▶ [WHAT THE TASK REQUIRES]
Retype, word for word, only the lines from the one with "(** [.] without" through the last line of the data below.

(Stored records)
= Beginning of Section =
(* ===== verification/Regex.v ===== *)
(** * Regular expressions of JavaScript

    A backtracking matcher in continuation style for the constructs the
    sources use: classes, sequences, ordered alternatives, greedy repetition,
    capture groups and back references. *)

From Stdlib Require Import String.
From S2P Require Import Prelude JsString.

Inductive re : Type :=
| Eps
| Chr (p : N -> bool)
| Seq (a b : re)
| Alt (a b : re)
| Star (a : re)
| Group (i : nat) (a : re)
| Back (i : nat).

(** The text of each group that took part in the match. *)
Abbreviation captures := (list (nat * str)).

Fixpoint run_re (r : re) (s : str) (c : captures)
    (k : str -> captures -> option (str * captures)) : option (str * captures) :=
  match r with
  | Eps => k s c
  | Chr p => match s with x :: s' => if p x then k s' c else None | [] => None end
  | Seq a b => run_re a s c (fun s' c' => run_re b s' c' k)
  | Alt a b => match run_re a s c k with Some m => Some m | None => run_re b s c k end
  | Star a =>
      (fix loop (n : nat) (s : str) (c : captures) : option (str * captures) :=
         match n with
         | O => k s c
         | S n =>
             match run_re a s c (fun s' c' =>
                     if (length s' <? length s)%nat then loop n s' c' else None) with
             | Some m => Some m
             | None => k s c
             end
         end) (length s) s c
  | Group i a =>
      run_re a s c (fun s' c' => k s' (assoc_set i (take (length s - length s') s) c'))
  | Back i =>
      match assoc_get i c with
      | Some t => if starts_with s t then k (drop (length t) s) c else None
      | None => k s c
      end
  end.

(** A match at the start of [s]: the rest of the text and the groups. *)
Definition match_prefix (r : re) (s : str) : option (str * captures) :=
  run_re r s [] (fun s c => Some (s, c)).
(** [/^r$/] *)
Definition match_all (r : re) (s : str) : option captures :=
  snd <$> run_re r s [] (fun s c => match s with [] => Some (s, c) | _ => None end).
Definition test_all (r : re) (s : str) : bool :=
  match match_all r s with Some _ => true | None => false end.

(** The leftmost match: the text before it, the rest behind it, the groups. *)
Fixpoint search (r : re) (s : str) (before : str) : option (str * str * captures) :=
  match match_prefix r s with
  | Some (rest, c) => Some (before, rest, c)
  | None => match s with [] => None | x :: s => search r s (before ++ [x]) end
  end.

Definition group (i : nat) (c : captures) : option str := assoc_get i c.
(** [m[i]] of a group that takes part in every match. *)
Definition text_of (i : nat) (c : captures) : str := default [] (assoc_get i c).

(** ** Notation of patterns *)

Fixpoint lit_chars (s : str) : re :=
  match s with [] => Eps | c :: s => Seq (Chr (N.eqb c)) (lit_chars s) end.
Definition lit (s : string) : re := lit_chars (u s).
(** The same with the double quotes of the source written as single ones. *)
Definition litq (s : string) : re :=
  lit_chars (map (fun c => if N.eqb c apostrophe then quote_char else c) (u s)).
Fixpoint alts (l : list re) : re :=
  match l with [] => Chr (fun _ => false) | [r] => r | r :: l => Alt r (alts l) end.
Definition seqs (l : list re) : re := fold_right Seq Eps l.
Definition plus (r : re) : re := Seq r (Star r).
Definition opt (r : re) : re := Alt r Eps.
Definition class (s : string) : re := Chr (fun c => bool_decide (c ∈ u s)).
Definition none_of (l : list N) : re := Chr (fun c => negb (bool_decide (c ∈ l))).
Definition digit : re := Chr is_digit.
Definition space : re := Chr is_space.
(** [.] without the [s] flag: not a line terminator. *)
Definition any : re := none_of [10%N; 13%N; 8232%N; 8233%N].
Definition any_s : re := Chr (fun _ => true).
= End of Section =
▶ [SOLUTION TO THIS PROBLEM]
(** [.] without the [s] flag: not a line terminator. *)
Definition any : re := none_of [10%N; 13%N; 8232%N; 8233%N].
Definition any_s : re := Chr (fun _ => true).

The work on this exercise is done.